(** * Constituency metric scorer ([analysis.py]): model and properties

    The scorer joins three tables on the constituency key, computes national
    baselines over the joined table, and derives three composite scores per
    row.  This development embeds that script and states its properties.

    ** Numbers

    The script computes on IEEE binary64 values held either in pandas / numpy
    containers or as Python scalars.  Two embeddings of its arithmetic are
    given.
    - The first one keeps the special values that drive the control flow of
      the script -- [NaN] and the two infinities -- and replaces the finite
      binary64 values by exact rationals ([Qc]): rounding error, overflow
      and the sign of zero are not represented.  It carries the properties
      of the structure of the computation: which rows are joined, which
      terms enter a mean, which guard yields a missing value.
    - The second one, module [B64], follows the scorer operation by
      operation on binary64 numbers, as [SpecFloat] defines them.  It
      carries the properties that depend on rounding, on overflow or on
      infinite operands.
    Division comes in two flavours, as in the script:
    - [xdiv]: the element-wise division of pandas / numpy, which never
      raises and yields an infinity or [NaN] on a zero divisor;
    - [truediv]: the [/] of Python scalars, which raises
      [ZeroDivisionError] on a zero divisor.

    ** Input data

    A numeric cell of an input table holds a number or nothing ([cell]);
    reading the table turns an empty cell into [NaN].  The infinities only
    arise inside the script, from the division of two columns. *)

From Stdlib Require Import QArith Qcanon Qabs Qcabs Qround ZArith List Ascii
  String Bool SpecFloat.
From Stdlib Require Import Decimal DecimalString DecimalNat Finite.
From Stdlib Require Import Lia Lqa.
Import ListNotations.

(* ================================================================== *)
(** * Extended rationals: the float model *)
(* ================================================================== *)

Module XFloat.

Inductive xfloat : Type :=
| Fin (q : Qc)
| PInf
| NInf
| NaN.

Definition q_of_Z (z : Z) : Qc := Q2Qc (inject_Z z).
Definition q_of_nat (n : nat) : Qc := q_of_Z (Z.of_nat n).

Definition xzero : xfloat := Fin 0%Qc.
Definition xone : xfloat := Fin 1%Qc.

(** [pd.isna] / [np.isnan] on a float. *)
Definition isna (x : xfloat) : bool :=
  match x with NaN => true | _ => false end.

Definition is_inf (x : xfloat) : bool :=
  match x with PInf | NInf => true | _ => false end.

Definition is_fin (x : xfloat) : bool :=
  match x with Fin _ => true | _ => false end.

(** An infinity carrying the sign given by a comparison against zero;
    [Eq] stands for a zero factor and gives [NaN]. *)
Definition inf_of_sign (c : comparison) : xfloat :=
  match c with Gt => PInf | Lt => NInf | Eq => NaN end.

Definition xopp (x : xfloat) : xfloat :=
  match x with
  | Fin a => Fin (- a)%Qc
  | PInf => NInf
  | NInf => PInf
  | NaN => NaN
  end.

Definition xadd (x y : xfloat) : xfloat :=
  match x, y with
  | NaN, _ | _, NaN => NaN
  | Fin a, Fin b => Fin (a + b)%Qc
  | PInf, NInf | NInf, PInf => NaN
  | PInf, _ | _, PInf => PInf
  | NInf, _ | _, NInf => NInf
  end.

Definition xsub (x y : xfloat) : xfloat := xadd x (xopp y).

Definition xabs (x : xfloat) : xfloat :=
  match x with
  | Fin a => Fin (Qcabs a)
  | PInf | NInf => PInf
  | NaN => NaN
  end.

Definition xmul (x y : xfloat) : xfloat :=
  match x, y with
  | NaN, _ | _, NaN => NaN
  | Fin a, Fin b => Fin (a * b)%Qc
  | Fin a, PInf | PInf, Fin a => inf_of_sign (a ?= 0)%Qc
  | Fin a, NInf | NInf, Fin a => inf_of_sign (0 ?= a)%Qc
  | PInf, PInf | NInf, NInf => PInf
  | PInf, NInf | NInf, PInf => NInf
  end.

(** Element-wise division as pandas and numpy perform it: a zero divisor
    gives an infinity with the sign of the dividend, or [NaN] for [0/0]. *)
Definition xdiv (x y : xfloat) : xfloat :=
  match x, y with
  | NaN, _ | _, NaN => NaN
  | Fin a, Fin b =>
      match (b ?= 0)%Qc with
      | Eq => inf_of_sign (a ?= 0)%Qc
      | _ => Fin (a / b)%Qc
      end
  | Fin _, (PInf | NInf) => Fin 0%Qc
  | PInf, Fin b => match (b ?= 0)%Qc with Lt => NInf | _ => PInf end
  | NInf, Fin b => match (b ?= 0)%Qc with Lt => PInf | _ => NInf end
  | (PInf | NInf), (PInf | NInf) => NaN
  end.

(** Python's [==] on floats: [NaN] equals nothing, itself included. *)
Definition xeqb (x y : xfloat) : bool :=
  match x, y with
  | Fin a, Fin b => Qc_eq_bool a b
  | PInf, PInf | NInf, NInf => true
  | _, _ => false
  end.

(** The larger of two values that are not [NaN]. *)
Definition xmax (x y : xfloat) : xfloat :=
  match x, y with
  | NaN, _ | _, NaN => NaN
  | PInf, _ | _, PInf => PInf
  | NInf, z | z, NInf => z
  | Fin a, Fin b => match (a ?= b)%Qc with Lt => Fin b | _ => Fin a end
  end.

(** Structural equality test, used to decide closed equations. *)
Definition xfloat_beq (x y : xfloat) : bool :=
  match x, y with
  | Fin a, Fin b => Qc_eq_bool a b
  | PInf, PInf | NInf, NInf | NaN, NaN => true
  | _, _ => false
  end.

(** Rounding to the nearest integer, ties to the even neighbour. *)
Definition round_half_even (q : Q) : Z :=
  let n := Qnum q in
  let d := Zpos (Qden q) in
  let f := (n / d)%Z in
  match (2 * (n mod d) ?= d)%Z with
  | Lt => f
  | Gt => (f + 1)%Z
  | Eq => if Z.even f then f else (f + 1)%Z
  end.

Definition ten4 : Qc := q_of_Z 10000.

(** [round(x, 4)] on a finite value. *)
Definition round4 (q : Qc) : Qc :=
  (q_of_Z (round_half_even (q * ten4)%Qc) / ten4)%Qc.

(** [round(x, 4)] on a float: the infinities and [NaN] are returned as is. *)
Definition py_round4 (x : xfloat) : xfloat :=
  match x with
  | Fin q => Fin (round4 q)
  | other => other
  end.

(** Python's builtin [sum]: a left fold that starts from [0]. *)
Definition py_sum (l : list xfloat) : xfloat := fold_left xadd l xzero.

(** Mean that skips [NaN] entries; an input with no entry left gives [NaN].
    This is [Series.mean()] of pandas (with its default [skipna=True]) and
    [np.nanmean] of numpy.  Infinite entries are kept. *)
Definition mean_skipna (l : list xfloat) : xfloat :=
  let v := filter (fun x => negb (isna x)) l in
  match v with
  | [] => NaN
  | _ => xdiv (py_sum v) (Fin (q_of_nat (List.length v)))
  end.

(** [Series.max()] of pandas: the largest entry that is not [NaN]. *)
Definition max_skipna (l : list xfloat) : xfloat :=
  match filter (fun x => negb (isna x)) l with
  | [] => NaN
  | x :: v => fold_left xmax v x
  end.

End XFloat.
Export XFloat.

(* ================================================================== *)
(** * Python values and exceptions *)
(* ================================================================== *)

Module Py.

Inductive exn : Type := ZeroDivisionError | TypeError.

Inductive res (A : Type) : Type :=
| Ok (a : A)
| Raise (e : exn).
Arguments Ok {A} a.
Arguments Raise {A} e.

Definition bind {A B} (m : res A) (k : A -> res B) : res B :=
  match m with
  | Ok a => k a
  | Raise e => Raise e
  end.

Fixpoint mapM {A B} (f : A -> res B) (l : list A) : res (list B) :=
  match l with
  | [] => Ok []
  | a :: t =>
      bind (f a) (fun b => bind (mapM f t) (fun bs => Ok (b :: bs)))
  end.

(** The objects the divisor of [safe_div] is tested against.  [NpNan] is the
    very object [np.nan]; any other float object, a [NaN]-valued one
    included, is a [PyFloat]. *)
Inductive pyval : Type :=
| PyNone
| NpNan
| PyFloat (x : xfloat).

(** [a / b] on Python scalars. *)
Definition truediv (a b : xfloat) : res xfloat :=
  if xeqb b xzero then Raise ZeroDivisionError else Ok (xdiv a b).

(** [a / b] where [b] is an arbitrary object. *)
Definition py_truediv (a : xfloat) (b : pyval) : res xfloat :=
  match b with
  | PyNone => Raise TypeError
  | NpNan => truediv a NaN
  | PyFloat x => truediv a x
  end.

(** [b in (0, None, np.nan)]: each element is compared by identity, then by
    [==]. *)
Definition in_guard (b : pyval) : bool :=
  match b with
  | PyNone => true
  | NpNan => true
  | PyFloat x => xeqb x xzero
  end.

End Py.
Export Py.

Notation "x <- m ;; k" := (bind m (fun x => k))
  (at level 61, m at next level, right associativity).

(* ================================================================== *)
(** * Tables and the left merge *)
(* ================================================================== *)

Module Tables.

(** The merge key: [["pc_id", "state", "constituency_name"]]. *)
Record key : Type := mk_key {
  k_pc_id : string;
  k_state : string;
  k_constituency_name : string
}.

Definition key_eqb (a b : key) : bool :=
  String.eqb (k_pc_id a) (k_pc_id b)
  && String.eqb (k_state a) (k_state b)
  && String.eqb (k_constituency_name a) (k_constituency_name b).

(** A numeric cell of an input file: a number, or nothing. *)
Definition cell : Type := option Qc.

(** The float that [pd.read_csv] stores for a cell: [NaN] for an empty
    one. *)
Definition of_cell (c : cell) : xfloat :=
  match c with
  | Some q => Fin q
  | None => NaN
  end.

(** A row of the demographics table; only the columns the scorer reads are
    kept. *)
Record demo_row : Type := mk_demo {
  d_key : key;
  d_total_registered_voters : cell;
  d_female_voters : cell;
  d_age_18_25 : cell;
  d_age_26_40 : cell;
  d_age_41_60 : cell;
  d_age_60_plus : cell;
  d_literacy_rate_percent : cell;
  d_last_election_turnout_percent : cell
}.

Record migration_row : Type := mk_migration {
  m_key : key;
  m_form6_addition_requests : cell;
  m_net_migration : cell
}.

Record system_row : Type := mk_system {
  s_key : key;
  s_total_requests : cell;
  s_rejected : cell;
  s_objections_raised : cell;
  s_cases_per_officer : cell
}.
━━━━━━━━━━━━━━━━━━━━
Please transcribe exactly the lines above from the line that has "bind (f a) (fun" up to and including the line that has "Definition truediv (a"; no other line belongs in the answer.

      bind (f a) (fun b => bind (mapM f t) (fun bs => Ok (b :: bs)))
  end.

(** The objects the divisor of [safe_div] is tested against.  [NpNan] is the
    very object [np.nan]; any other float object, a [NaN]-valued one
    included, is a [PyFloat]. *)
Inductive pyval : Type :=
| PyNone
| NpNan
| PyFloat (x : xfloat).

(** [a / b] on Python scalars. *)
Definition truediv (a b : xfloat) : res xfloat :=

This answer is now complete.